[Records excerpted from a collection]
^^^^^^^^^^^^^^^^

(* ===== verification/Mb2.v ===== *)
(** What the boot loader tells the kernel, kernel/mb2.c: the walk of the
    multiboot information, and the table of memory ranges it fills.

    The information lies in low memory, which is mapped twice when [mb2_init]
    runs: a low address [a] is read where the kernel's address [P2V a] is. The
    symbols of the linker are parameters. The processor halts with interrupts
    off: [hlt] is the outcome [Spin]. *)

From stdpp Require Import base list gmap strings.
From Stdlib Require Import ZArith Lia.
From S2P Require Import Prelude CString Bytes Sprintf Monad Kstate Spinlock Cons Kalloc Vm Fb Bus Mp.

Definition MULTIBOOT_TAG_TYPE_MMAP : Z := 6.
Definition MULTIBOOT_TAG_TYPE_FRAMEBUFFER : Z := 8.
Definition MULTIBOOT_TAG_TYPE_ACPI_OLD : Z := 14.
Definition MULTIBOOT_TAG_TYPE_ACPI_NEW : Z := 15.

Definition MULTIBOOT_MEMORY_AVAILABLE : Z := 1.
Definition MULTIBOOT_MEMORY_RESERVED : Z := 2.
Definition MULTIBOOT_MEMORY_ACPI_RECLAIMABLE : Z := 3.
Definition MULTIBOOT_MEMORY_NVS : Z := 4.
Definition MULTIBOOT_MEMORY_BADRAM : Z := 5.

Definition KERNOFFSET : Z := 0x100000.

(** The linker's symbols. *)
Record ldsyms := mkSymbols { ld_etext : Z; ld_data : Z; ld_end : Z; ld_cpus : Z }.

(** Reads at low addresses. *)
Definition low8 (m : mem) (a : Z) : Z := rd m (P2V a).
Definition low32 (m : mem) (a : Z) : Z := rd32 m (P2V a).
Definition low64 (m : mem) (a : Z) : Z := rd64 m (P2V a).

(** [~7U] is a 32-bit number: the upper half of the address is dropped. *)
Definition ALIGNUP8 (a : Z) : Z := Z.land (u64 (a + 7)) 0xfffffff8.

(** The tags of interest, by their addresses. *)
Record tags := mkTags { fb_tag : option Z; mmap_tag : option Z; new_acpi_tag : option Z; old_acpi_tag : option Z }.

Definition note_tag (type p : Z) (t : tags) : tags :=
  if type =? MULTIBOOT_TAG_TYPE_FRAMEBUFFER then mkTags (Some p) (mmap_tag t) (new_acpi_tag t) (old_acpi_tag t)
  else if type =? MULTIBOOT_TAG_TYPE_MMAP then mkTags (fb_tag t) (Some p) (new_acpi_tag t) (old_acpi_tag t)
  else if type =? MULTIBOOT_TAG_TYPE_ACPI_NEW then mkTags (fb_tag t) (mmap_tag t) (Some p) (old_acpi_tag t)
  else if type =? MULTIBOOT_TAG_TYPE_ACPI_OLD then mkTags (fb_tag t) (mmap_tag t) (new_acpi_tag t) (Some p)
  else t.

Definition tag_round (info_end : Z) (st : Z * tags) : K ((Z * tags) + tags) :=
  let '(p, t) := st in
  if negb (p <? info_end) then mret (inr t) else
  m ← getmem (λ m, m);
  mret (inl (ALIGNUP8 (p + low32 m (p + 4)), note_tag (low32 m p) p t)).

Definition memory_kind (type : Z) : list Z :=
  str (if type =? MULTIBOOT_MEMORY_AVAILABLE then "available"
       else if type =? MULTIBOOT_MEMORY_RESERVED then "reserved"
       else if type =? MULTIBOOT_MEMORY_ACPI_RECLAIMABLE then "ACPI reclaimable"
       else if type =? MULTIBOOT_MEMORY_NVS then "NVS"
       else if type =? MULTIBOOT_MEMORY_BADRAM then "bad RAM" else "other").

(** [i] is the static counter. *)
Definition print_mmap_entry (i addr len type : Z) : K unit :=
  cprintf (str "[%2d] 0x%016x-0x%016x %s" ++ [10]) [VInt i; VLong addr; VLong (u64 (addr + len)); VStr (memory_kind type)].

(** The loop over the memory map; [i] counts the entries printed. *)
Definition mmap_round (ld_end mmap_end entry_size : Z) (st : Z * Z) : K ((Z * Z) + unit) :=
  let '(entry, i) := st in
  if negb (entry <? mmap_end) then mret (inr tt) else
  m ← getmem (λ m, m);
  let addr := low64 m entry in
  let len := low64 m (entry + 8) in
  let type := low32 m (entry + 16) in
  print_mmap_entry i addr len type;;
  (if type =? MULTIBOOT_MEMORY_AVAILABLE then
     let pa_start := if addr <? V2P ld_end then V2P ld_end else addr in
     let pa_end := u64 (addr + len) in
     if pa_end <=? pa_start then mret tt else kmap_add pa_start pa_end (Z.lor PTE_XD PTE_W) 1
   else mret tt);;
  mret (inl (u64 (entry + entry_size), s32 (i + 1))).

Section mb2.
Context {D : Type} {HB : Bus D}.

Definition hlt_if_null (p : option Z) : M (board D) Z := match p with Some a => mret a | None => spin end.

Definition mb2_init (ld : ldsyms) (mb2_info_ptr : Z) : M (board D) fb_info :=
  p ← hlt_if_null (if mb2_info_ptr =? 0 then None else Some mb2_info_ptr);
  m ← kern (getmem (λ m, m));
  let mb2_info_size := low32 m p in
  t ← kern (whileM (tag_round (u64 (p + mb2_info_size))) (u64 (p + 8), mkTags None None None None));
  f ← hlt_if_null (fb_tag t);
  fbi ← kern (fb_init (low64 m (f + 8)) (s32 (low32 m (f + 20))) (s32 (low32 m (f + 24))) (low8 m (f + 28)) (s32 (low32 m (f + 16))));
  match new_acpi_tag t, old_acpi_tag t with
  | Some a, _ => mpinit (ld_cpus ld) (P2V (a + 8))
  | None, Some a => mpinit (ld_cpus ld) (P2V (a + 8))
  | None, None => panic "RSDP not found"
  end;;
  match mmap_tag t with
  | None => panic "memory map not found"
  | Some a =>
      kern (whileM (mmap_round (ld_end ld) (u64 (a + low32 m (a + 4))) (low32 m (a + 8))) (a + 16, 0));;
      fbi ← kern (fb_setup_double_buffering fbi);
      kern (kmap_add KERNOFFSET (V2P (ld_etext ld)) 0 0);;
      kern (kmap_add (V2P (ld_etext ld)) (V2P (ld_data ld)) PTE_XD 0);;
      kern (kmap_add (V2P (ld_data ld)) (V2P (ld_end ld)) (Z.lor PTE_XD PTE_W) 0);;
      kern (kmap_add 0 KERNOFFSET (Z.lor PTE_XD PTE_W) 0);;
      mret fbi
  end.
End mb2.

(** * The tags *)

Section walk.
Implicit Types (m : mem) (s : kstate) (fuel : nat).

(** The tags of the information from address [p] on, with their types. *)
Inductive tag_chain m (info_end : Z) : Z → list (Z * Z) → Prop :=
| chain_end p : info_end ≤ p → tag_chain m info_end p []
| chain_tag p l : p < info_end → tag_chain m info_end (ALIGNUP8 (p + low32 m (p + 4))) l → tag_chain m info_end p ((low32 m p, p) :: l).

Definition noted (l : list (Z * Z)) (t : tags) : tags := foldl (λ t x, note_tag x.1 x.2 t) t l.

Lemma tags_run info_end p l t n fuel s :
  tag_chain (k_mem s) info_end p l → (length l < n)%nat →
  loop_fuel n (tag_round info_end) (p, t) fuel s = Ret (noted l t) s.
Proof.
  intros Hc. revert n t. induction Hc as [p Hp|p l Hp Hc IH]; intros [|n] t Hn; try (simpl in Hn; lia); rewrite loop_fuel_S.
  - assert (tag_round info_end (p, t) fuel s = Ret (inr t) s) as -> by (unfold tag_round; by rewrite (proj2 (Z.ltb_ge _ _)) by lia). done.
  - assert (tag_round info_end (p, t) fuel s = Ret (inl (ALIGNUP8 (p + low32 (k_mem s) (p + 4)), note_tag (low32 (k_mem s) p) p t)) s) as ->
      by (unfold tag_round; by rewrite (proj2 (Z.ltb_lt _ _)) by lia).
    cbn [obind]. rewrite IH by (simpl in Hn; lia). done.
Qed.

Lemma last_filter_snoc {A} (P : A → Prop) `{!∀ x, Decision (P x)} l x :
  last (filter P (l ++ [x])) = if decide (P x) then Some x else last (filter P l).
Proof. rewrite filter_app, filter_cons, filter_nil. case_decide; [apply last_snoc|by rewrite app_nil_r]. Qed.

(** The last tag of a type is the one that counts. *)
Lemma noted_last l t :
  let last_of ty := last (filter (λ x : Z * Z, x.1 = ty) l) in
  noted l t = mkTags (from_option (λ x, Some x.2) (fb_tag t) (last_of 8)) (from_option (λ x, Some x.2) (mmap_tag t) (last_of 6))
    (from_option (λ x, Some x.2) (new_acpi_tag t) (last_of 15)) (from_option (λ x, Some x.2) (old_acpi_tag t) (last_of 14)).
Proof.
  cbv zeta. induction l as [|[ty p] l IH] using rev_ind; [by destruct t|]. unfold noted in *. rewrite foldl_app. cbn [foldl]. rewrite IH. clear IH.
  rewrite !last_filter_snoc. unfold note_tag. cbn [fst snd fb_tag mmap_tag new_acpi_tag old_acpi_tag].
  unfold MULTIBOOT_TAG_TYPE_FRAMEBUFFER, MULTIBOOT_TAG_TYPE_MMAP, MULTIBOOT_TAG_TYPE_ACPI_NEW, MULTIBOOT_TAG_TYPE_ACPI_OLD.
  destruct (Z.eqb_spec ty 8), (Z.eqb_spec ty 6), (Z.eqb_spec ty 15), (Z.eqb_spec ty 14); try lia; by repeat (case_decide; try lia).
Qed.

(** * The memory map *)

Record region := mkRegion { rg_addr : Z; rg_len : Z; rg_type : Z }.
Definition region_at m (a : Z) : region := mkRegion (low64 m a) (low64 m (a + 8)) (low32 m (a + 16)).

(** The part of a region that is memory for the allocator. *)
Definition usable (kend : Z) (r : region) : option kmapent :=
  let start := Z.max (rg_addr r) kend in let end_ := u64 (rg_addr r + rg_len r) in
  if (rg_type r =? MULTIBOOT_MEMORY_AVAILABLE) && (start <? end_) then Some (mkKmap start end_ (Z.lor PTE_XD PTE_W) 1) else None.

Definition kmap_push (km : kmemrec) (e : kmapent) : kmemrec := km_set_kmap (Z.to_nat (kmap_cur km)) e km.

Lemma kmap_cur_push l km : kmap_cur (foldl kmap_push km l) = kmap_cur km + Z.of_nat (length l).
Proof. revert km. induction l as [|e l IH]; intros km; cbn [foldl]; [simpl; lia|]. rewrite IH. simpl. lia. Qed.

(** Entering ranges leaves the free list alone. *)
Definition same_heap (km km' : kmemrec) : Prop := kmem_freelist km' = kmem_freelist km ∧ kmem_end km' = kmem_end km.

Lemma same_heap_push l km : same_heap km (foldl kmap_push km l).
Proof. revert km. induction l as [|e l IH]; intros km; [done|]. cbn [foldl]. exact (IH (kmap_push km e)). Qed.

Lemma set_km_set_km v w s : set_km v (set_km w s) = set_km v s.
Proof. done. Qed.

Definition quiet s : Prop := cn_locking (k_cons s) = 0 ∧ cn_panicked (k_cons s) = 0.

Lemma print_region_run i addr len type fuel s : quiet s → ∃ cs, print_mmap_entry i addr len type fuel s = Ret tt (printed cs s).
Proof.
  intros [H1 H2]. unfold print_mmap_entry. set (a := u64 (addr + len)). clearbody a.
  assert (∃ n, memory_kind type = n ∧ (length n ≤ 16)%nat) as (n & -> & Hn).
  { eexists. split; [reflexivity|]. unfold memory_kind. repeat (destruct (type =? _); [cbn; lia|]). cbn. lia. }
  eapply cprintf_run; [reflexivity| |by split; [|left]]. cbn. lia.
Qed.

(** One round: the region is printed and its usable part entered. *)
Lemma mmap_round_run kend mmap_end esz a i fuel s :
  let r := region_at (k_mem s) a in
  a < mmap_end → 0 ≤ a → 0 < esz → a + esz < 2 ^ 64 → quiet s → kmap_cur (k_km s) + Z.of_nat (length (option_list (usable (V2P kend) r))) ≤ Z.of_nat KMAP_MAX_SIZE →
  ∃ cs, mmap_round kend mmap_end esz (a, i) fuel s =
    Ret (inl (a + esz, s32 (i + 1))) (printed cs (set_km (foldl kmap_push (k_km s) (option_list (usable (V2P kend) r))) s)).
Proof.
  intros r Ha H0 Hz Hw Hq Hk. unfold mmap_round. rewrite (proj2 (Z.ltb_lt _ _)) by lia. cbn [negb].
  rewrite (run_bind _ _ _ _ (k_mem s) s) by done.
  destruct (print_region_run i (low64 (k_mem s) a) (low64 (k_mem s) (a + 8)) (low32 (k_mem s) (a + 16)) fuel s Hq) as [cs E].
  rewrite (run_bind _ _ _ _ _ _ E). clear E. exists cs. rewrite u64_small by lia. fold r.
  change (low64 (k_mem s) a) with (rg_addr r) in *. change (low64 (k_mem s) (a + 8)) with (rg_len r) in *. change (low32 (k_mem s) (a + 16)) with (rg_type r) in *.
  assert (Em : (if rg_addr r <? V2P kend then V2P kend else rg_addr r) = Z.max (rg_addr r) (V2P kend)) by (destruct (Z.ltb_spec (rg_addr r) (V2P kend)); lia).
  revert Hk. unfold usable. rewrite Em. destruct (rg_type r =? MULTIBOOT_MEMORY_AVAILABLE); cbn [andb].
  - rewrite Z.leb_antisym. destruct (Z.max (rg_addr r) (V2P kend) <? u64 (rg_addr r + rg_len r)); cbn [negb option_list foldl length]; intros Hk.
    + erewrite run_bind; [reflexivity|]. change (length _) with 1%nat in Hk. rewrite kmap_add_run by (cbn [k_km printed set_cons]; lia). done.
    + erewrite run_bind; [reflexivity|]. by destruct s.
  - cbn [option_list foldl]. erewrite run_bind; [reflexivity|]. by destruct s.
Qed.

^^^^^^^^^^^^^^^^

■ Description of the task ■
The word "None" may appear in several lines of the data; copy every line where it does.

■ Finished task ■
Definition hlt_if_null (p : option Z) : M (board D) Z := match p with Some a => mret a | None => spin end.
  p ← hlt_if_null (if mb2_info_ptr =? 0 then None else Some mb2_info_ptr);
  t ← kern (whileM (tag_round (u64 (p + mb2_info_size))) (u64 (p + 8), mkTags None None None None));
  | None, Some a => mpinit (ld_cpus ld) (P2V (a + 8))
  | None, None => panic "RSDP not found"
  | None => panic "memory map not found"
  if (rg_type r =? MULTIBOOT_MEMORY_AVAILABLE) && (start <? end_) then Some (mkKmap start end_ (Z.lor PTE_XD PTE_W) 1) else None.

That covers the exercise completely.